Vous évoquez également une pratique de permaculture. Peut-on dire que l’aquaponie est donc une facette de la permaculture ?
Pour nous, la permaculture est plus un état d’esprit qu’une méthode à suivre. Elle vise à préserver les écosystèmes et à développer la biodiversité de manière globale à la ferme. Chaque décision est réfléchie pour respecter de la meilleure manière possible notre environnement et nos valeurs. L’aquaponie est effectivement une méthode qui s’inspire de processus naturels, elle est partie intégrante de l’idéologie de la permaculture. Elle est donc au centre de notre ferme et interroge l’ensemble de nos décisions. Cela nous amène par exemple à utiliser uniquement des matériaux de récupération. Nos cuves à poissons sont issues du recyclage de cuves agricoles vouées à la destruction, des liners de piscines remplacent les bâches neuves, les structures en bois sont des palettes… Nous achetons très peu de matériaux primaires et redonnons vie à des matériaux voués à la destruction et non recyclables. Nous faisons le maximum par nous-mêmes : tuyauterie, électricité, construction et site internet, Ce que nous ne pouvons fabriquer, est obligatoirement issu de ressources locales, nos verres par exemple sont fabriqués à Lagnieu, nous remplaçons les noix de cajou ou les pignons de pin pour nos pestos par des noix de Grenoble, nous refusons d’utiliser une huile d’olive importée pour nous concentrer sur de l’huile locale. Pour monter une ferme aquaponique, il faut avoir un état d’esprit et être un vrai couteau suisse humain, sans avoir peur d’explorer de nouveau horizons. Cela nous offre une très grande indépendance et donne l’authenticité au projet.
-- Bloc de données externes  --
(* ===== verification/Preconditions.v ===== *)
(** * If-Match and ETag headers
    ([src/src/mdm/api/preconditions.py], the ETags of the Dimension routers and
    [_parse_master_code_if_match_values] of [src/src/mdm/api/master_codes.py]) *)

From S2P Require Import Prelude Python Exceptions Dimensions MasterCodes Store ChangeRequests.
Local Open Scope Z_scope.

(** [_etag] of the Dimension routers *)
Definition version_etag (version : Z) : pystr := [quote] ++ str_of_Z version ++ [quote].

(** The group of [_DIMENSION_ETAG.fullmatch] *)
Definition dimension_etag_digits (value : pystr) : option pystr :=
  match value with
  | q :: rest =>
      let '(digits, rest) := span_digits rest in
      if (q =? quote) && match digits with d :: _ => negb (d =? 48) | [] => false end && bool_decide (rest = [quote])
      then Some digits else None
  | [] => None
  end.

Definition parse_dimension_if_match (value : option pystr) : res Z :=
  match value with
  | None => Raise PreconditionRequired
  | Some value =>
      match dimension_etag_digits value with
      | None => Raise InvalidIfMatch
      | Some digits =>
          _ ← raise_if (10 <? length digits)%nat InvalidIfMatch;
          let version := decimal_value digits in
          _ ← raise_if (2147483647 <? version) InvalidIfMatch;
          Ok version
      end
  end.
Definition parse_dimension_if_match_values (values : list pystr) : res Z :=
  match values with
  | [] => Raise PreconditionRequired
  | [value] => parse_dimension_if_match (Some value)
  | _ => Raise InvalidIfMatch
  end.

Definition _parse_master_code_if_match_values (values : list pystr) : res pystr :=
  match values with
  | [] => Raise PreconditionRequired
  | [value] => if etag_pattern value then Ok value else Raise InvalidIfMatch
  | _ => Raise InvalidIfMatch
  end.

(** ** Round trips *)

Lemma span_digits_app (ds s : pystr) c :
  Forall (λ c, is_digit c = true) ds → is_digit c = false → span_digits (ds ++ c :: s) = (ds, c :: s).
Proof.
  intros Hds Hc. induction Hds as [|d ds Hd _ IH]; cbn [app span_digits]; [by rewrite Hc|]. by rewrite Hd, IH.
Qed.

Lemma span_digits_spec s : s = (span_digits s).1 ++ (span_digits s).2 ∧ Forall (λ c, is_digit c = true) (span_digits s).1.
Proof.
  induction s as [|c s [IH Hall]]; [done|]. cbn [span_digits]. destruct (is_digit c) eqn:E; [|done].
  destruct (span_digits s) as [d r]. cbn in *. split; [by f_equal|by constructor].
Qed.

Lemma digits_uint (ds : pystr) : Forall (λ c, is_digit c = true) ds → ∃ d, ds = uint_digits d.
Proof.
  induction 1 as [|c ds Hc _ [d ->]]; [by exists Decimal.Nil|].
  assert (c = 48 ∨ c = 49 ∨ c = 50 ∨ c = 51 ∨ c = 52 ∨ c = 53 ∨ c = 54 ∨ c = 55 ∨ c = 56 ∨ c = 57) as Hcs
    by (unfold is_digit, in_range in Hc; lia).
  destruct Hcs as [->|[->|[->|[->|[->|[->|[->|[->|[->| ->]]]]]]]]];
    [by exists (Decimal.D0 d)|by exists (Decimal.D1 d)|by exists (Decimal.D2 d)|by exists (Decimal.D3 d)
    |by exists (Decimal.D4 d)|by exists (Decimal.D5 d)|by exists (Decimal.D6 d)|by exists (Decimal.D7 d)
    |by exists (Decimal.D8 d)|by exists (Decimal.D9 d)].
Qed.

(** The digits of a positive number start with another digit than zero, and no
    other digits without a leading zero have its value. *)
Lemma decimal_digits_str (ds : pystr) :
  Forall (λ c, is_digit c = true) ds → ds ≠ [] → head ds ≠ Some 48 → str_of_Z (decimal_value ds) = ds ∧ 1 ≤ decimal_value ds.
Proof.
  intros Hds Hne Hhead. destruct (digits_uint ds Hds) as [d ->].
  assert (Decimal.unorm d = d) as Hn by by destruct d.
  assert (N.to_uint (N.of_uint d) = d) as Hto by by rewrite DecimalN.Unsigned.to_of.
  rewrite decimal_value_uint. split.
  - unfold str_of_Z. rewrite (proj2 (Z.ltb_ge _ 0)) by lia. by rewrite N2Z.id, Hto.
  - destruct (N.of_uint d) as [|n] eqn:E; [|lia]. cbn in Hto. by subst d.
Qed.

Lemma dimension_etag_digits_Some v digits :
  dimension_etag_digits v = Some digits →
  v = [quote] ++ digits ++ [quote] ∧ Forall (λ c, is_digit c = true) digits ∧ digits ≠ [] ∧ head digits ≠ Some 48.
Proof.
  unfold dimension_etag_digits. destruct v as [|q rest]; [done|].
  destruct (span_digits_spec rest) as [Hrest Hall]. destruct (span_digits rest) as [ds tail]. cbn in *.
  destruct ((q =? quote) && _ && _) eqn:E; [|done]. intros [= <-].
  apply andb_true_iff in E as [[Hq%Z.eqb_eq Hd]%andb_true_iff Ht%bool_decide_eq_true]. subst.
  split_and!; [done|done|by destruct ds|]. destruct ds as [|d ds]; [done|]. cbn in *. intros [= ->]. done.
Qed.

Lemma str_of_Z_head z : 1 ≤ z → head (str_of_Z z) ≠ Some 48.
Proof.
  intros Hz Hh. assert (decimal_value (str_of_Z z) = z) as Hv by (apply decimal_value_str; lia).
  assert (str_of_Z z = uint_digits (N.to_uint (Z.to_N z))) as Hs
    by (unfold str_of_Z; by rewrite (proj2 (Z.ltb_ge z 0)) by lia).
  assert (Decimal.unorm (N.to_uint (Z.to_N z)) = N.to_uint (Z.to_N z)) as Hn
    by (rewrite <- DecimalN.Unsigned.to_of, DecimalN.Unsigned.of_to; done).
  rewrite Hs in Hh. destruct (N.to_uint (Z.to_N z)) as [|d|d|d|d|d|d|d|d|d|d] eqn:E; try done.
  unfold Decimal.unorm in Hn. cbn [Decimal.nzhead] in Hn.
  assert (d = Decimal.Nil) as ->.
  { destruct (Decimal.nzhead d) as [|x|x|x|x|x|x|x|x|x|x] eqn:En; try done; [by injection Hn|].
    exfalso. revert En. clear. induction d; cbn; try done. }
  rewrite Hs in Hv. cbn in Hv. lia.
Qed.

Lemma dimension_etag_digits_etag z : 1 ≤ z → dimension_etag_digits (version_etag z) = Some (str_of_Z z).
Proof.
  intros Hz. unfold version_etag, dimension_etag_digits. cbn [app].
  rewrite span_digits_app by (done || (apply str_of_Z_digits; lia)).
  pose proof (str_of_Z_head z Hz) as Hh. pose proof (str_of_Z_nonempty z) as Hne.
  destruct (str_of_Z z) as [|d ds]; [done|]. cbn in Hh.
  rewrite (proj2 (Z.eqb_neq d 48)) by congruence. by rewrite bool_decide_eq_true_2 by done.
Qed.

(** Ten digits hold a 32-bit version. *)
Lemma decimal_fold_ge (ds : pystr) acc :
  Forall (λ c, is_digit c = true) ds → 0 ≤ acc →
  acc * 10 ^ Z.of_nat (length ds) ≤ fold_left (λ acc c, 10 * acc + (c - 48)) ds acc.
Proof.
  intros Hds. revert acc. induction Hds as [|c ds Hc _ IH]; intros acc Hacc; cbn [length fold_left]; [lia|].
  unfold is_digit, in_range in Hc. specialize (IH (10 * acc + (c - 48)) ltac:(lia)).
  rewrite Nat2Z.inj_succ, Z.pow_succ_r by lia.
  pose proof (Z.pow_pos_nonneg 10 (Z.of_nat (length ds)) ltac:(lia) ltac:(lia)). nia.
Qed.

Lemma version_length z : 1 ≤ z ≤ 2147483647 → (length (str_of_Z z) ≤ 10)%nat.
Proof.
  intros Hz. pose proof (str_of_Z_head z ltac:(lia)) as Hh. pose proof (str_of_Z_digits z ltac:(lia)) as Hds.
  assert (decimal_value (str_of_Z z) = z) as Hv by (apply decimal_value_str; lia).
  destruct (str_of_Z z) as [|d ds]; [cbn; lia|]. apply Forall_cons in Hds as [Hd Hds].
  unfold decimal_value in Hv. cbn [fold_left] in Hv. cbn in Hh. unfold is_digit, in_range in Hd.
  pose proof (decimal_fold_ge ds (10 * 0 + (d - 48)) Hds ltac:(lia)) as Hge. rewrite Hv in Hge.
  assert (d ≠ 48) by congruence. cbn [length]. destruct (decide (10 ≤ length ds)%nat) as [Hl|]; [exfalso|lia].
  assert (10 ^ 10 ≤ 10 ^ Z.of_nat (length ds)) by (apply Z.pow_le_mono_r; lia). nia.
Qed.

Lemma parse_etag version :
  1 ≤ version ≤ 2147483647 → parse_dimension_if_match_values [version_etag version] = Ok version.
Proof.
  intros Hv. cbn [parse_dimension_if_match_values parse_dimension_if_match]. rewrite dimension_etag_digits_etag by lia.
  rewrite (proj2 (Nat.ltb_ge 10 _)) by (apply version_length; lia). cbn [raise_if mbind result_bind].
  rewrite decimal_value_str by lia. by rewrite (proj2 (Z.ltb_ge _ _)) by lia.
Qed.

(** A Dimension's If-Match is accepted exactly when the request carries one
    value and it is the ETag of a positive 32-bit version, which is what
    parsing returns; so the ETag a response carries is accepted by the next
    request and means the version it was made of.  Anything else is a missing
    or an invalid precondition. *)
Theorem if_match_round_trip (values : list pystr) (version : Z) :
  (parse_dimension_if_match_values values = Ok version ↔
     values = [version_etag version] ∧ 1 ≤ version ≤ 2147483647) ∧
  (values = [] ↔ parse_dimension_if_match_values values = Raise PreconditionRequired) ∧
  (∀ e, parse_dimension_if_match_values values = Raise e → e = PreconditionRequired ∨ e = InvalidIfMatch).
Proof.
  split; [|split].
  - destruct values as [|v [|v2 l]]; [by split; [|intros [[=] _]]| |by split; [|intros [[=] _]]].
    cbn [parse_dimension_if_match_values parse_dimension_if_match]. split.
    + intros Hok. destruct (dimension_etag_digits v) as [digits|] eqn:Hd; [|done].
      apply dimension_etag_digits_Some in Hd as (-> & Hall & Hne & Hh).
      apply bind_Ok in Hok as (_ & _ & Hok). apply bind_Ok in Hok as (_ & Hmax%raise_if_Ok & [= <-]).
      destruct (decimal_digits_str digits Hall Hne Hh) as [Hs H1]. unfold version_etag. rewrite Hs.
      split; [done|]. lia.
    + intros [[= ->] Hv]. exact (parse_etag version Hv).
  - destruct values as [|v [|v2 l]]; [done| |done]. split; [done|].
    cbn. destruct (dimension_etag_digits v); [|done]. destruct (10 <? _)%nat; [done|]. cbn. by destruct (_ <? _).
  - intros e. destruct values as [|v [|v2 l]]; cbn; [intros [= <-]; by left| |intros [= <-]; by right].
    destruct (dimension_etag_digits v); [|intros [= <-]; by right].
    destruct (10 <? _)%nat; cbn; [intros [= <-]; by right|]. destruct (_ <? _); [intros [= <-]; by right|done].
Qed.

Lemma if_match_round_trip_witness :
  parse_dimension_if_match_values [version_etag 2147483647] = Ok 2147483647 ∧
  parse_dimension_if_match_values [[quote] ++ py "07" ++ [quote]] = Raise InvalidIfMatch.
Proof.
  split.
  - apply (proj2 (proj1 (if_match_round_trip [version_etag 2147483647] 2147483647))). split; [reflexivity|lia].
  - reflexivity.
Defined.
Quels sont les avantages réels d’un tel mode de pratique ?
Ils sont nombreux par rapport à l’agriculture conventionnelle. L’eau est un enjeu majeur dans le monde, l’aquaponie utilise 90% d’eau en moins que l’agriculture conventionnelle. L’aquaculture conventionnelle rejette ses effluents dans les rivières, l’aquaponie est en circuit fermé. Il n’y a aucun rejet dans la nature. Nous n’utilisons aucun produit toxique, ni médicaments, ni antiparasites, ni pesticides, algicides, ou autres poudres minérales dans nos systèmes, car ceux-ci pourraient tuer nos poissons. L’aquaponie permet une culture très dense, notre terrain de seulement 400m2 en est l’exemple parfait. Les racines baignent constamment dans un flux de nutriments oxygénés, et les plantes ont une croissance 2 à 3 fois supérieure…
Que comptez-vous proposer ici ? Votre ferme aura-t-elle une fonction pédagogique ?
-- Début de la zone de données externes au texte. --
(* ===== verification/Endpoints.v ===== *)
(** * What the endpoints share
    ([src/src/mdm/api])

    A response, how an exception becomes one, the guard of a route, values in
    bodies, and the responses a route documents.  A route authorizes its
    principal, parses the precondition, runs its use case and serializes the
    result.  The bodies are the models after the framework's validation, which
    is not part of the repository.  An exception raised after the use case
    returned leaves its transaction committed. *)

From Stdlib Require Import Ascii String.
From S2P Require Import Prelude Python Exceptions Auth MutationAudit Dimensions MasterCodes Store Records DimensionRepos Problems Preconditions.
Local Open Scope Z_scope.

(** ** Responses *)

Inductive Content (A : Type) := ProblemContent (p : ProblemDetails) | BodyContent (body : A).
Arguments ProblemContent {A}. Arguments BodyContent {A}.
Record HttpResponse (A : Type) := mkHttpResponse {
  rs_status : Z; rs_headers : list (string * pystr); rs_content : Content A;
}.
Arguments mkHttpResponse {A}. Arguments rs_status {A}. Arguments rs_headers {A}. Arguments rs_content {A}.

(** What a route returns or raises, and the state it leaves. *)
Abbreviation outcome St A := (res (HttpResponse A) * St)%type.
Definition error_response {A} (request : HttpRequest) (e : exn) : HttpResponse A :=
  let r := exception_response request e in
  mkHttpResponse (pd_status (jr_problem r)) ((λ h, (h.1, py h.2)) <$> jr_headers r) (ProblemContent (jr_problem r)).
Definition respond {St A} (request : HttpRequest) (o : outcome St A) : HttpResponse A * St :=
  (match o.1 with Ok r => r | Raise e => error_response request e end, o.2).

(** A use case, then what the route does with its result. *)
Definition after {St X A} (m : res (X * St)) (db : St) (k : X → res (HttpResponse A)) : outcome St A :=
  match m with Ok (x, db') => (k x, db') | Raise e => (Raise e, db) end.
(** [except DimensionValidationError]: the field is one of the body. *)
Definition body_field {A} (m : res A) : res A :=
  catch m (λ e, match e with
                | DimensionValidationError field message => Raise (DimensionValidationError ("body." ++ field) message)
                | _ => Raise e
                end).

(** [build_authorization_guard] over the principal dependency. *)
Definition guard (authenticated : res HumanPrincipal) (action : AuthorizationAction) : res HumanPrincipal :=
  p ← authenticated; authorize p action.

Definition etag_headers (version : Z) : list (string * pystr) := [("ETag"%string, version_etag version)].

(** *** Values *)

(** The field [value] of the response classes. *)
Inductive ValueResponse :=
| StringValue (value : pystr)
| IntegerValue (value : Z)
| MemoryValueResponse (amount : Z) (unit : pystr) (capacity_mb : Z).
Definition value_response (v : dim_value) : ValueResponse :=
  match v with
  | CompanyValue s | ModelValue s | BrandValue s | CountryValue s | CategoryValue s => StringValue s
  | YearValue z => IntegerValue z
  | NetworkGeneration g => IntegerValue (network_value g)
  | MemoryValue m => MemoryValueResponse (amount m) (unit_str (unit_of m)) (capacity_mb m)
  end.

(** The value field of the bodies: a string, an integer, or [MemoryValueInput]. *)
Inductive ValueInput :=
| StringInput (value : pystr)
| IntegerInput (value : Z)
| MemoryValueInput (amount : Z) (unit : pystr).
Definition value_argument (v : ValueInput) : pyval :=
  match v with StringInput s => VStr s | IntegerInput z => VInt z | MemoryValueInput amount _ => VInt amount end.
Definition unit_argument (v : ValueInput) : pyval :=
  match v with MemoryValueInput _ unit => VStr unit | _ => VNone end.

(** What the server supplies to one execution. *)
Record Execution := mkExecution { ex_env : Env; ex_seen : DB; ex_change_set_id : UUID }.

(** ** Documented responses

    The [responses] a route declares: its statuses, and for those of an error
    the examples of its problem (without the violations of the example). *)

Abbreviation Responses := (list (Z * list ProblemDetails)).
Definition example (type title : string) (status : Z) (detail code : string) : ProblemDetails :=
  mkProblemDetails type title status detail code None None.
Definition success (status : Z) : Z * list ProblemDetails := (status, []).

(** [INVALID_ACCESS_TOKEN_RESPONSE], [AUTHORIZATION_DENIED_RESPONSE] *)
Definition INVALID_ACCESS_TOKEN_RESPONSE : Z * list ProblemDetails :=
  (401, [example "/problems/invalid-access-token" "유효하지 않은 액세스 토큰" 401
           "유효한 Bearer 액세스 토큰이 필요합니다." "INVALID_ACCESS_TOKEN"]).
Definition AUTHORIZATION_DENIED_RESPONSE : Z * list ProblemDetails :=
  (403, [example "/problems/authorization-denied" "권한 없음" 403
           "현재 역할로는 이 작업을 수행할 수 없습니다." "AUTHORIZATION_DENIED"]).

(** A response that the declarations of its route list: its status, and for a
    problem an example that is the [same]: of the same type, title and code,
    and of the same text, but for the pairs of a returned and a documented text
    that [reworded] lists. *)
Definition same_problem (reworded : list (string * string)) (p q : ProblemDetails) : Prop :=
  pd_type p = pd_type q ∧ pd_title p = pd_title q ∧ pd_status p = pd_status q ∧ pd_code p = pd_code q ∧
  (pd_detail p = pd_detail q ∨ (pd_detail p, pd_detail q) ∈ reworded).
(** Every text is the documented one. *)
Definition exact_texts : list (string * string) := [].
Definition documented {A} (same : ProblemDetails → ProblemDetails → Prop) (docs : Responses) (r : HttpResponse A) : Prop :=
  ∃ examples, (rs_status r, examples) ∈ docs ∧
    match rs_content r with
    | ProblemContent p => pd_status p = rs_status r ∧ Exists (same p) examples
    | BodyContent _ => True
    end.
Oui, la ferme sera ouverte à tous. Notre terrain répondra bientôt aux normes d’accueil et nous mettons un point d’honneur à permettre l’accessibilité pour les personnes à mobilité réduite. Nous prévoyons de développer une ferme pédagogique et éducative pour sensibiliser la population aux modes de cultures alternatifs plus respectueux de l’environnement. Nous produisons sur place des aromates et légumes frais ; des poissons de consommation comme des truites, black-bass ou sandres, des poissons d’ornement, une gamme d’épicerie fine comme des pestos et tartinades, sels aromatiques, mélanges d’aromates… Nous développerons aussi des cycles des formations, et de certification et des visites organisées de la ferme.